Ulrich Scholz
Ulrich Scholz

Reputation: 2111

How to save space with maps

I have to store large amounts of data in maps and the total size is critical. The number of maps is high, the size of each individual map is small (<10 mappings for most of them) and the maps do not change after creation.

I see two ways (let's assume I know that n mappings will be stored):

  1. Use a HashMap of initial size n and load factor 1
  2. Use an ArrayList of size n, store (Key, Value) pairs. Implement a get() method just as with Map

Is there a better way (maybe Guava ImmutableMap)?

Upvotes: 2

Views: 1344

Answers (3)

Joop Eggen
Joop Eggen

Reputation: 109613

See Perfect hash function

For a map where no longer keys are added, one could go for an optimized hash function: an array as small as feasible, and collisions with minimal influence.

Besides academical treatises out there, a hash function can be build from n different smaller functions/value entities, and an optimal can be found by trying a combination on the data set. And with varying array sizes.

As this area is too broad (like rehashing), search further, or do it yourself.
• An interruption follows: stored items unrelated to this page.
(* ===== verification/MmlogWait.v ===== *)
(** * mmlog.h: the wait loop

    [ms_since_epoch_monotonic] and [hot_wait_for_cond] under any invariant and rely that let the
    clock alone: a wait that is given enough fuel for its timeout ends, either because its
    callback answered true or because the time is over. *)
From stdpp Require Import base gmap sets list strings relations.
From Stdlib Require Import ZArith Lia.
From S2P Require Import Prelude Prog Conc MmlogTypes MmlogOs MmlogOpen.

#[local] Arguments safe : simpl never.
#[local] Arguments bind : simpl never.
#[local] Arguments trigger : simpl never.
#[local] Arguments loop : simpl never.
#[local] Arguments Z.ltb : simpl never.

(** The clock in milliseconds, as [ms_since_epoch_monotonic] computes it. *)
Definition clock_ms (ck : nat -> option (Z * Z)) (n : nat) : Z :=
  match ck n with
  | Some (sec, nsec) => sec * 1000 + nsec / 1000000
  | None => -1
  end.

(** From any read of the clock, [N] reads later the timeout has passed. *)
Definition clock_ok (N : nat) (ck : nat -> option (Z * Z)) : Prop :=
  forall n k, (N <= k)%nat -> SLEEP_TIME_MAX_MS <= clock_ms ck (n + k) - clock_ms ck n.

(** A system whose states hold a [world] with its clock, in which a thread can set its errno,
    yield, and read the clock. *)
Record timed {W} (h : nat -> handler mmE (mmlog_err_t * W)) (inv : W -> Prop)
    (rely : nat -> W -> W -> Prop) (wd : W -> world) : Prop := {
  tm_clock : forall i w w', rely i w w' -> w_clock (wd w') = w_clock (wd w);
  tm_reads : forall i w w', rely i w w' -> (w_reads (wd w) <= w_reads (wd w'))%nat;
  tm_errno : forall i e l w, inv w -> h i _ (SetErrno e) (l, w) = Done tt (e, w);
  tm_yield : forall i l w, inv w -> h i _ SchedYield (l, w) = Done tt (l, w);
  tm_tick : forall i l w, inv w -> exists w',
    h i _ ClockGettime (l, w) = Done (w_clock (wd w) (w_reads (wd w))) (l, w') /\
    inv w' /\ guar rely i w w' /\ rely i w w' /\ w_reads (wd w') = S (w_reads (wd w)) }.

Section Wait.
Context {W : Type} (h : nat -> handler mmE (mmlog_err_t * W)) (inv : W -> Prop).
Context (rely : nat -> W -> W -> Prop) `{rely_pre : !RelyPre rely} (wd : W -> world) (i : nat).
Context (Ht : timed h inv rely wd).
#[local] Existing Instance rely_preorder.

Abbreviation Safe := (safe h inv rely).

(** Setting the errno. *)
Lemma timed_errno {A} e (f : mm A) Q l w :
  (forall w', rely i w w' -> inv w' -> Safe i f Q e w') ->
  Safe i (bind (set_errno e) (fun _ => f)) Q l w.
Proof using Ht rely_pre.
  intros Hf. apply safe_read; [done |]. intros w' Hr Hi. rewrite (tm_errno _ _ _ _ Ht) by done. auto.
Qed.

(** Reading the clock: some read [n], no earlier than the current count. *)
Lemma timed_ms {A} (f : Z -> mm A) Q l w : inv w ->
  (forall n l' w', rely i w w' -> inv w' -> (w_reads (wd w) <= n < w_reads (wd w'))%nat ->
     Safe i (f (clock_ms (w_clock (wd w)) n)) Q l' w') ->
  Safe i (bind ms_since_epoch_monotonic f) Q l w.
Proof using Ht rely_pre.
  intros Hi Hf. eapply (safe_seq _ _ _ _ _ _ (fun t (_ : mmlog_err_t) w' => rely i w w' /\ exists n,
    (w_reads (wd w) <= n < w_reads (wd w'))%nat /\ t = clock_ms (w_clock (wd w)) n)); [done | |].
  - unfold ms_since_epoch_monotonic. apply safe_trigger. intros w1 Hr1 Hi1.
    destruct (tm_tick _ _ _ _ Ht i l w1 Hi1) as (w2 & -> & Hi2 & Hg & Hr2 & Hn).
    split; [done |]. split; [done |].
    assert (forall w3, rely i w2 w3 ->
      rely i w w3 /\ exists n, (w_reads (wd w) <= n < w_reads (wd w3))%nat /\
        clock_ms (w_clock (wd w1)) (w_reads (wd w1)) = clock_ms (w_clock (wd w)) n) as Hq.
    { intros w3 Hr3. split; [etrans; [done |]; by etrans |]. exists (w_reads (wd w1)).
      rewrite (tm_clock _ _ _ _ Ht _ _ _ Hr1). pose proof (tm_reads _ _ _ _ Ht _ _ _ Hr1).
      pose proof (tm_reads _ _ _ _ Ht _ _ _ Hr3). split; [lia | done]. }
    unfold clock_ms at 1 in Hq. destruct (w_clock (wd w1) (w_reads (wd w1))) as [[sec ns] |].
    + intros w3 Hw _. by apply Hq.
    + apply timed_errno. intros w3 Hr3 Hi3 w4 Hw _. apply Hq. by transitivity w3.
  - intros t l' w' Hi' (Hr & n & Hn & ->). by apply Hf.
Qed.

(** The wait loop: [P] is kept, for the current argument, while the callback
    answers false. *)
Lemma timed_wait {S} (N fuel : nat) (fn : S -> mm (bool * S)) arg (P : S -> W -> Prop)
    (Q : bool -> S -> W -> Prop) l w : (N + 3 <= fuel)%nat ->
  (forall b a, stable inv rely i (Q b a)) -> (forall a, stable inv rely i (P a)) ->
  (forall arg l w, inv w -> P arg w ->
     Safe i (fn arg) (fun r _ w' => if r.1 then Q true r.2 w' else P r.2 w') l w) ->
  (forall a w, P a w -> Q false a w) ->
  clock_ok N (w_clock (wd w)) -> inv w -> P arg w ->
  Safe i (hot_wait_for_cond fuel fn arg SLEEP_TIME_MAX_MS) (fun r _ w' => Q r.1 r.2 w') l w.
Proof using Ht rely_pre.
  intros Hfuel HQ HP Hfn Hpq Hck Hi Hw. unfold hot_wait_for_cond.
  apply timed_ms; [done |]. intros n0 l1 w1 Hr1 Hi1 Hn0. set (ck := w_clock (wd w)) in *.
  assert (w_clock (wd w1) = ck) as Hck1 by apply (tm_clock _ _ _ _ Ht _ _ _ Hr1).
  apply (safe_loop _ _ _ _ _ _ (fun n c _ x => P c.2 x /\ w_clock (wd x) = ck /\
    exists j k, (n + j = fuel)%nat /\ (j <= N)%nat /\ (n0 + j <= k)%nat /\
      (k + 1 <= w_reads (wd x))%nat /\ c.1 = clock_ms ck k)).
  { intros s l2 x (_ & _ & j & k & Hj & Hj2 & _). lia. }
  2: done.
  2: { split; [by apply (HP _ w) |]. split; [done |]. exists 0%nat, n0. simpl. repeat split; lia. }
  intros n [cur a] l2 w2 Hi2 (HP2 & Hck2 & j & k & Hj & Hj2 & Hk & Hk2 & Hcur).
  unfold hot_wait_step. cbn [fst snd] in *. case_if.
  - eapply (safe_seq h inv rely _ _ _ (fun (r : bool * S) (_ : mmlog_err_t) x => (if r.1 then Q true r.2 x else P r.2 x) /\
      w_clock (wd x) = ck /\ (k + 1 <= w_reads (wd x))%nat)); [done | |].
    { apply safe_keep; [| done | by apply Hfn]. intros j' x x' Hr _ [Hc Hn].
      rewrite (tm_clock _ _ _ _ Ht _ _ _ Hr). pose proof (tm_reads _ _ _ _ Ht _ _ _ Hr).
      split; [done | lia]. }
    intros [ok a'] l3 w3 Hi3 (Hq3 & Hck3 & Hn3). cbn [fst snd] in *. destruct ok.
    + apply safe_ret; [by apply safe_ret; [| apply HQ] |].
      intros x x' Hr _ Hs. by eapply (safe_rely h inv rely).
    + apply safe_read; [done |]. intros w4 Hr4 Hi4. rewrite (tm_yield _ _ _ _ Ht) by done. split; [done |].
      apply timed_ms; [done |]. intros k' l5 w5 Hr5 Hi5 Hk'.
      rewrite (tm_clock _ _ _ _ Ht _ _ _ Hr4), Hck3.
      pose proof (tm_reads _ _ _ _ Ht _ _ _ Hr4).
      assert (j < N)%nat as HjN.
      { destruct (decide (j < N)%nat) as [|Hge]; [done |].
        specialize (Hck n0 (k - n0)%nat ltac:(lia)). replace (n0 + (k - n0))%nat with k in Hck by lia.
        lia. }
      apply safe_ret.
      * split; [apply (HP _ w4); [done | done |]; by apply (HP _ w3) |].
        rewrite (tm_clock _ _ _ _ Ht _ _ _ Hr5), (tm_clock _ _ _ _ Ht _ _ _ Hr4), Hck3.
        split; [done |]. exists (j + 1)%nat, k'. simpl. repeat split; lia.
      * intros x x' Hr Hi' (Hp & Hc & j' & k2 & ? & ? & ? & ? & ?). split; [by eapply HP |].
        rewrite (tm_clock _ _ _ _ Ht _ _ _ Hr). split; [done |].
        pose proof (tm_reads _ _ _ _ Ht _ _ _ Hr). exists j', k2. repeat split; try done; lia.
  - apply safe_ret; [by apply safe_ret; [apply Hpq | apply HQ] |].
    intros x x' Hr _ Hs. by eapply (safe_rely h inv rely).
Qed.
End Wait.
If you have gotten many values, taking the same Object instance instead of having many different Objects that are equal. This is done with an identity map Map<T, T> using only the first put key.
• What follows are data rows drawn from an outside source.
(** The tail of the ring is never set, so there is nothing to clean. *)
Lemma clean_chunks_safe b cl m e l wg : Inv wg -> K b cl m e wg ->
  Safe i (clean_chunks fuel h) (fun _ _ wg' => K b cl m e wg') l wg.
Proof.
  intros Hi HK. unfold clean_chunks. apply safe_errno. intros wg1 Hr1 Hi1. fwd.
  destruct (hd_handle _ _ _ _ _ _ _ _ _ Hi1 (k_hd _ _ _ _ _ HK)) as (x & _ & _ & _ & _ & Hh & _).
  rewrite (proj2 (Z.eqb_neq h NULL)) by done.
  op @op_hload. intros bf l2 wg2 Hi2 (-> & y & _ & -> & _ & _ & _ & _ & Hok).
  destruct (ho_slots _ _ _ _ _ Hok) as (bf & Hbf & _). simpl. rewrite Hbf. clear Hok Hbf.
  eapply (safe_loop ih Inv Rely _ _ _ (fun n _ _ wg' => (0 < n)%nat /\ K b cl m e wg'));
    [intros ? ? ? []; lia | | done | split; [lia | done]].
  intros n [] l3 wg3 Hi3 [_ HK3]. unfold clean_chunks_step.
  op @op_hload. intros tl l4 wg4 Hi4 (-> & z & _ & -> & _ & _ & _ & _ & Hok).
  simpl. rewrite (ho_tail _ _ _ _ _ Hok). clear Hok.
  op @op_hload. intros hd l5 wg5 Hi5 (-> & _).
  apply safe_ret; [apply safe_ret; [done | apply K_stable] |].
  intros w w' Hr _ Hs. by eapply (safe_rely ih Inv Rely).
Qed.

Lemma KC_stable b cl m e s c : stable Inv Rely i (fun wg => K b cl m e wg /\ chunk_at s c wg).
Proof. intros w w' Hr _ [HK Hc]. by fwd. Qed.

(** Initialising a field of the chunk the thread is building. *)
Lemma safe_ch_store {T A} (f : ch_field T) v (p : mm A) c k b cl m e Q l wg :
  Own i c k wg -> mapping k < 2 -> K b cl m e wg ->
  (forall l' wg', Inv wg' -> Own i c (ch_set f v k) wg' -> K b cl m e wg' ->
     (forall a x, w_maps wg.1 !! a = Some x -> w_maps wg'.1 !! a = Some x) ->
     Safe i p Q l' wg') ->
  Safe i (trigger (ChStore f c v) ;; p) Q l wg.
Proof.
  intros Ho Hk HK Hp. op @op_ch_store. intros _ l' wg' Hi' [Hs Ho'].
  apply Hp; [done | done | eapply K_rest; eassumption |].
  intros a y Ha. destruct Hs as (_ & -> & _). by apply (hr_maps _ _ _ _ _ (proj2 Rx)).
Qed.

(** Reading a field back. *)
Lemma safe_ch_load {T A} (f : ch_field T) (p : T -> mm A) c k b cl m e Q l wg :
  Own i c k wg -> K b cl m e wg ->
  (forall k', same_chunk k k' -> ch_get f k' = ch_get f k) ->
  (forall l' wg', Inv wg' -> Own i c k wg' -> K b cl m e wg' -> Safe i (p (ch_get f k)) Q l' wg') ->
  Safe i (bind (trigger (ChLoad f c)) p) Q l wg.
Proof.
  intros Ho HK Hk Hp. op @op_own_load. intros r l' wg' Hi' [-> ->]. by apply Hp.
Qed.

Lemma create_chunk_safe cur b cl m e l wg : Inv wg -> K b cl m e wg -> 0 <= cur < 2 ^ 32 ->
  Safe i (create_chunk_at_cursor h cur)
    (fun r _ wg' => K b cl m e wg' /\ chunk_at (chunk_start cur CS) r wg') l wg.
Proof.
  intros Hi HK Hcur. unfold create_chunk_at_cursor. apply safe_errno. intros wg1 Hr1 Hi1. fwd.
  destruct (chunk_start_spec CS ltac:(lia) cur) as (Hs1 & Hs2 & Hs3); [lia |].
  set (s := chunk_start cur CS) in *.
  op op_calloc_chunk. intros c l2 wg2 Hi2 [Hr2 Hc]. fwd.
  case_if.
  { apply errno_ret_safe; [intros _; apply KC_stable |]. intros _. by split; [| left]. }
  destruct Hc as [-> | [Hc Ho]]; [done |].
  eapply safe_metadata; [done |]. intros l3 wg3 Hr3 Hi3. fwd.
  eapply safe_chunk_size; [done |]. intros l4 wg4 Hr4 Hi4. fwd.
  eapply safe_ch_store; [done | done | done |]. intros l5 wg5 Hi5 Ho5 HK5 _. clear HK Ho.
  eapply safe_ch_store; [done | done | done |]. intros l6 wg6 Hi6 Ho6 HK6 _. clear HK5 Ho5.
  eapply safe_data_fd; [done |]. intros l7 wg7 Hr7 Hi7. fwd.
  eapply safe_ch_load; [done | done | by intros k' (_ & ? & _) |].
  intros l8 wg8 Hi8 Ho8 HK8. clear Ho6 HK6.
  eapply safe_ch_load; [done | done | by intros k' (? & _) |].
  intros l9 wg9 Hi9 Ho9 HK9. clear Ho8 HK8. simpl.
  sstep; [eapply op_mmap; [done | apply HK9] |].
  intros a l10 wg10 Hi10 [Hr10 Ha]. fwd.
  eapply safe_ch_store; [done | done | done |]. intros l11 wg11 Hi11 Ho11 HK11 Hmaps. clear Ho9 HK9.
  simpl in Ho11. case_if.
  - apply safe_errno. intros wg12 Hr12 Hi12. fwd.
    sstep; [eapply op_free_chunk; [done | done | simpl; unfold MAP_FAILED in *; lia] |].
    intros [] l13 wg13 Hi13 Hs13. pose proof (K_rest _ _ _ _ _ _ Hs13 HK11) as HK13.
    apply safe_ret; [| apply KC_stable]. by split; [| left].
  - destruct Ha as [-> | [Ha Hmp]]; [done |]. apply Hmaps in Hmp.
    assert (Ck DI CS c s a wg11.1) as HC.
    { destruct Ho11 as (_ & k' & Hk' & E1 & E2 & E3). exists k'. simpl in *.
      do 6 (split; [done |]). lia. }
    op op_ck_store_ref. intros [] l12 wg12 Hi12 Hr12. fwd.
    apply safe_ret; [| apply KC_stable]. split; [done |]. right. eauto.
Qed.

Lemma published_ge2 c wg : Inv wg -> published DI CS c wg.1 -> 2 <= c.
Proof.
  intros (_ & _ & Hh) (s & a & k & Hk & _). apply (hi_chunks _ _ _ _ Hh _ (mk_is_Some _ _ Hk)).
Qed.

Lemma chunk_at_slot s c wg : chunk_at s c wg -> c = NULL \/ published DI CS c wg.1.
Proof. intros [-> | (_ & a & Hc)]; [by left | right; by exists s, a]. Qed.

Lemma publish_chunk_safe cur hp next b cl m e l wg : Inv wg -> K b cl m e wg ->
  0 <= cur < 2 ^ 32 -> 0 <= next < cap ->
  Safe i (publish_chunk h h hp next cur)
    (fun r _ wg' => K b cl m e wg' /\ chunk_at (chunk_start cur CS) r wg') l wg.
Proof.
  intros Hi HK Hcur Hn. unfold publish_chunk.
  eapply (safe_seq ih Inv Rely); [done | by apply create_chunk_safe |].
  intros c l2 wg2 Hi2 [HK2 Hc]. case_if.
  - sstep; [eapply op_slot_store; [done | apply HK2 | done | by left] |].
    intros [] l3 wg3 Hi3 Hr3. fwd. apply safe_ret; [by split; [| left] | apply KC_stable].
  - sstep; [eapply op_slot_store; [done | apply HK2 | done | by eapply chunk_at_slot] |].
    intros [] l3 wg3 Hi3 Hr3. fwd.
    sstep; [eapply op_cas_head; [done | apply HK2 | done] |].
    intros got l4 wg4 Hi4 Hr4.
    fwd. apply safe_ret; [done | apply KC_stable].
Qed.

Lemma add_new_chunk_safe cur hi b cl m e l wg : Inv wg -> K b cl m e wg ->
  0 <= cur < 2 ^ 32 ->
  Safe i (add_new_chunk fuel h h (Some hi) None cur)
    (fun r _ wg' => K b cl m e wg' /\ chunk_at (chunk_start cur CS) r wg') l wg.
Proof.
  intros Hi HK Hcur. unfold add_new_chunk, get_next_head_ptr. apply safe_errno.
  intros wg1 Hr1 Hi1. fwd.
  eapply safe_capacity; [done |]. intros l2 wg2 Hr2 Hi2 Hcap. fwd.
  change (bind (Ret ?a) ?f) with (f a). cbv beta.
  eapply safe_capacity; [done |]. intros l3 wg3 Hr3 Hi3 _. fwd.
  pose proof (Z.mod_pos_bound (hi + 1) cap Hcap).
  rewrite (proj2 (Z.leb_gt cap _)) by lia. cbv zeta. rewrite decide_False by done. by apply publish_chunk_safe.
Qed.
  • A TreeMap is for large data as inefficient as a LinkedList w.r.t. ArrayList.
  • The implementation of HashMap is quite interesting for efficiency. At the end one could do the same as ArrayList.trimToSize() though probably irrelevant.

Upvotes: 1

DNA
DNA

Reputation: 42617

There are many ways to do this, and it's difficult to predict the space requirement exactly (depends on e.g. Java object overheads and packing, and the architecture you are on!). You may need to do some memory benchmarking with different approaches, using actual (or representative) data.

One way is to use pairs of arrays (one for keys, one for values).

Another idea is to use a single outer Map, but combine a key to address each inner map with the key for each inner value. This way, you avoid the overhead of lots of small Maps.

So for our first Map of:

"one" -> 1
"two" -> 2

and a second Map of

"three" -> 3

we store all the entries in a single Map, for example:

"1-one" -> 1
"1-two" -> 2
"2-three" -> 3

(You can probably use a similar idea using one large array or ArrayList, storing pairs of values, if you can store the pairs in a sorted manner so that you can find them efficiently using binary search). Or a pair of arrays/ArrayLists so you don't need to wrap key/value into a Pair object.

Upvotes: 0

Michael Borgwardt
Michael Borgwardt

Reputation: 346536

If space is your primary concern, then using ArrayList or even plain arrays would be best. You'll have to test whether the serial lookup causes significant performance degradation; most likely it won't. If your data is Comparable, you could use a binary search, but I doubt whether that would actually help at such a small size.

One thing to be concerned about is whether you could sometimes have significantly larger maps; it might be a good idea to add a check and use a regular HashMap in that case.